Intoxicated with increasing liberty, the populace goes mad, and the legislators pass weak and harmful laws. The law-making and constitutional bodies cannot make laws fast enough to regulate the affairs of the state. Lawlessness and violence increase until the "reign of terror" appears with all its indescribable horrors. The rest is plain. Having levelled all government to the ground, having destroyed all authority, having shown themselves incapable of self-government, the French people are ready for Napoleon. Under his command and pretense they march forth to liberate humanity from oppression in other nations, but in reality to a world conquest.

Results of the Revolution.—The French Revolution was by far the most stupendous event of modern history. It settled forever in the Western world the relation of man to government. It taught that absolutism of any class, if unchecked, must lead sooner or later to the destruction of all authority. It taught that men, to be capable of self-government, must be educated in its principles through a long period, yet proclaimed to the Western world the freedom of man, and asserted his right to participate in government. While France temporarily failed to bring about this participation, it awoke the cry for independence, equality, and fraternity around the world.

The results of the revolution became the common property of all nations, and a universal sentiment arising from it pervaded every country, shaping its destiny. The severe blow given to absolutism and exclusive privilege in church and state settled forever the theory of the divine right of kings and prelates to govern. The revolution asserted that the precedent in religious and political affairs must yield to the necessities of the people; that there is no fixed principle in government except the right of man to govern himself.
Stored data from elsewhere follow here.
(** An accepted tick whose texts can be formatted: the percentage of the
    value goes to the colours and to the geometry, its readout to the value
    colour and to the container of the layout. *)
Lemma update_accepted ctxData ignoreAnimation c sel params (ts : num) (v : any num)
      (value vol level : string) :
  svg c = Some sel ->
  svgParams c = Some params ->
  firstPoint ctxData = Some (ts, v) ->
  isDefinedAndNotNull v = true ->
  let pct := percentageOf convertLiters settings c v in
  readoutOf convertLiters settings c v pct = Some value ->
  capacityOf convertLiters settings c = Some vol ->
  (Settings.showTooltip settings = true -> levelOf convertLiters settings c v = Some level) ->
  exists c',
    update convertLiters settings ctxData ignoreAnimation c = Some c' /\
    (exists c2,
       c' = (if Settings.showTooltip settings
             then tooltipPushed convertLiters settings level (ts, v) c2 else c2) /\
       tooltipLevelColor c2 = tooltipLevelColor c /\
       tooltipDateFormat c2 = tooltipDateFormat c /\
       tooltip c2 = tooltip c /\ tooltipContent c2 = tooltipContent c /\
       volume c2 = volume c /\ widgetUnits c2 = widgetUnits c) /\
    tankColor c' = ColorProcessor_update (tankColor c) (Num pct) /\
    liquidColor c' = ColorProcessor_update (liquidColor c) (Num pct) /\
    backgroundOverlayColor c' = ColorProcessor_update (backgroundOverlayColor c) (Num pct) /\
    valueColor c' = ColorProcessor_update (valueColor c) (Str value) /\
    forall i e,
      nth_error (dom c) i = Some e ->
      exists e',
        nth_error (dom c') i = Some e' /\
        (hasClass "tb-liquid-fill" e = true ->
         movedTo "y" (calculatePosition pct (limits params)) ignoreAnimation e e') /\
        (hasClass "tb-liquid-surface" e = true ->
         movedTo (if strictEqStr (shape c) vCylinder then "cy" else "y")
                 (calculatePosition pct (limits params)) ignoreAnimation e e') /\
        (hasClass "tb-liquid-fill" e = false -> hasClass "tb-liquid-surface" e = false ->
         unmoved e e') /\
        html e' = htmlAfter settings c value vol e.
Proof.
  intros Hsvg Hp Hfp Hdef pct Hread Hcap Hlevel.
  pose proof (update_run ctxData ignoreAnimation c Hsvg Hp Hfp Hdef) as Hrun.
  cbv zeta in Hrun. fold pct in Hrun. rewrite Hread, Hcap in Hrun. rewrite Hrun. clear Hrun.
  set (newY := calculatePosition pct (limits params)).
  set (c1 := updateLevel newY pct ignoreAnimation (updateShapeColor pct c)).
  destruct (updateSvg_steps_keep pct newY ignoreAnimation c)
    as (Fv & Fw & Fvol & Fb & Ftl & Ftd & Ftt & Ftc & Ft & Fl & _).
  fold c1 in Fv, Fw, Fvol, Fb, Ftl, Ftd, Ftt, Ftc, Ft, Fl.
  set (c2 := readoutShown settings value vol pct c1).
  destruct (readoutShown_keep value vol pct c1)
    as (Vt & Vl & Vv & Vb & Vtl & Vtd & Vtt & Vtc & Vvol & Vw & _).
  fold c2 in Vt, Vl, Vv, Vb, Vtl, Vtd, Vtt, Vtc, Vvol, Vw.
  assert (Hdom : forall i e, nth_error (dom c) i = Some e ->
            exists e', nth_error (dom c2) i = Some e' /\
              (hasClass "tb-liquid-fill" e = true -> movedTo "y" newY ignoreAnimation e e') /\
              (hasClass "tb-liquid-surface" e = true ->
               movedTo (if strictEqStr (shape c) vCylinder then "cy" else "y")
                       newY ignoreAnimation e e') /\
              (hasClass "tb-liquid-fill" e = false -> hasClass "tb-liquid-surface" e = false ->
               unmoved e e') /\
              html e' = htmlAfter settings c value vol e).
  { intros i e He.
    destruct (updateShapeColor_nth pct c i He) as (e0 & He0 & Hu0 & Hc0 & Hh0).
    pose proof (updateLevel_nth newY pct ignoreAnimation _ _ He0) as He1.
    fold c1 in He1.
    replace (shape (updateShapeColor pct c)) with (shape c) in He1 by reflexivity.
    set (e1 := leveled _ _ _ _ e0) in He1.
    destruct (leveled_keeps (if negb (strictEqStr (shape c) vCylinder) then "y" else "cy")
                newY ignoreAnimation
                (color (ColorProcessor_update (liquidColor (updateShapeColor pct c)) (Num pct)))
                e0) as [Hc1 Hh1].
    fold e1 in Hc1, Hh1.
    destruct (readoutShown_nth value vol pct c1 i He1) as (e2 & He2 & Hu2 & Hh2).
    fold c2 in He2.
    assert (Ecls : forall cls, hasClass cls e1 = hasClass cls e).
    { intros cls. rewrite (hasClass_classes cls _ _ Hc1). now apply hasClass_classes. }
    assert (Ehtml : htmlAfter settings c1 value vol e1
                    = htmlAfter settings c value vol e).
    { unfold htmlAfter, readoutContentOf, valueTextStyleOf.
      rewrite Fv, Fw.
      destruct (Settings.layout settings); rewrite ?Ecls, Hh1, Hh0; reflexivity. }
    exists e2. split; [exact He2|]. split; [|split; [|split]].
    - intros Hf. rewrite <- (hasClass_classes "tb-liquid-fill" _ _ Hc0) in Hf.
      eapply movedTo_unmoved; [|exact Hu2].
      eapply movedTo_from; [exact Hu0|]. now apply leveled_fill.
    - intros Hs. rewrite <- (hasClass_classes "tb-liquid-surface" _ _ Hc0) in Hs.
      eapply movedTo_unmoved; [|exact Hu2].
      eapply movedTo_from; [exact Hu0|].
      subst e1. destruct (strictEqStr (shape c) vCylinder); now apply leveled_surface.
    - intros Hf Hs.
      rewrite <- (hasClass_classes "tb-liquid-fill" _ _ Hc0) in Hf.
      rewrite <- (hasClass_classes "tb-liquid-surface" _ _ Hc0) in Hs.
      eapply unmoved_trans; [exact Hu0|]. eapply unmoved_trans; [|exact Hu2].
      subst e1. rewrite (leveled_other _ _ _ _ _ Hf Hs). apply unmoved_refl.
    - now rewrite Hh2. }
  cbv zeta. fold c2.
  destruct (Settings.showTooltip settings) eqn:Hshow.
  - rewrite (Hlevel eq_refl). cbn [option_map].
    eexists. split; [reflexivity|]. split.
    { exists c2. split; [reflexivity|]. repeat split; congruence. }
    destruct (tooltipPushed_keep level (ts, v) c2) as (Td & Tt & Tl & Tv & Tb & _).
    rewrite Tt, Tl, Tv, Tb, Td, Vt, Vl, Vv, Vb, Ft, Fl, Fv, Fb.
    repeat split. exact Hdom.
  - eexists. split; [reflexivity|]. split.
    { exists c2. split; [reflexivity|]. repeat split; congruence. }
    rewrite Vt, Vl, Vv, Vb, Ft, Fl, Fv, Fb.
    repeat split. exact Hdom.
Qed.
The establishment of the theory of the natural right of man to participate in government had great influence on succeeding legislation and modified the policy of surrounding nations. The social-contract theory was little understood and gave an incorrect notion of the nature of government. In its historical creation, government was a growth, continually suiting itself to the changing needs of a people. Its practice rested upon convenience and precedent, but the real test for participation in government was capability. But the French Revolution startled the monarchs of Europe with the assumption of the natural right of people to self-government. Possibly it is incorrect when carried to extremes, for the doctrine of natural right must be merged into the practice of social rights, duties, and privileges. But it was a check on despotism.

The revolution had an influence on economic life also. It was only a step from freedom of intellectual opinion to freedom of religious belief, and only a step from religious freedom to political liberty. Carried to its legitimate outcome, the growing sentiment of freedom asserted industrial liberty and economic equality. Its influence in the emancipation of labor was far-reaching. Many of the theories advanced in the French Revolution were impracticable; sentiments engendered were untrue, which in the long run would lead to injustice. Many of its promises remain unfulfilled, yet its lessons are still before us, its influence for good or evil continues unabated.

SUBJECTS FOR FURTHER STUDY

1. The progress in constitutional government was made in England during the Commonwealth.

2. Changes in the social and economic condition of England from 1603 to 1760.

3. When did the Industrial Revolution begin? What were its causes? What its results?

4. The rise of British commerce.

5. Effect of commerce on English economic and social life.

6. Of what use to England were her American colonies?

7. The effect of the American Revolution on the French Revolution.

8. The effect of the French Revolution on American liberty.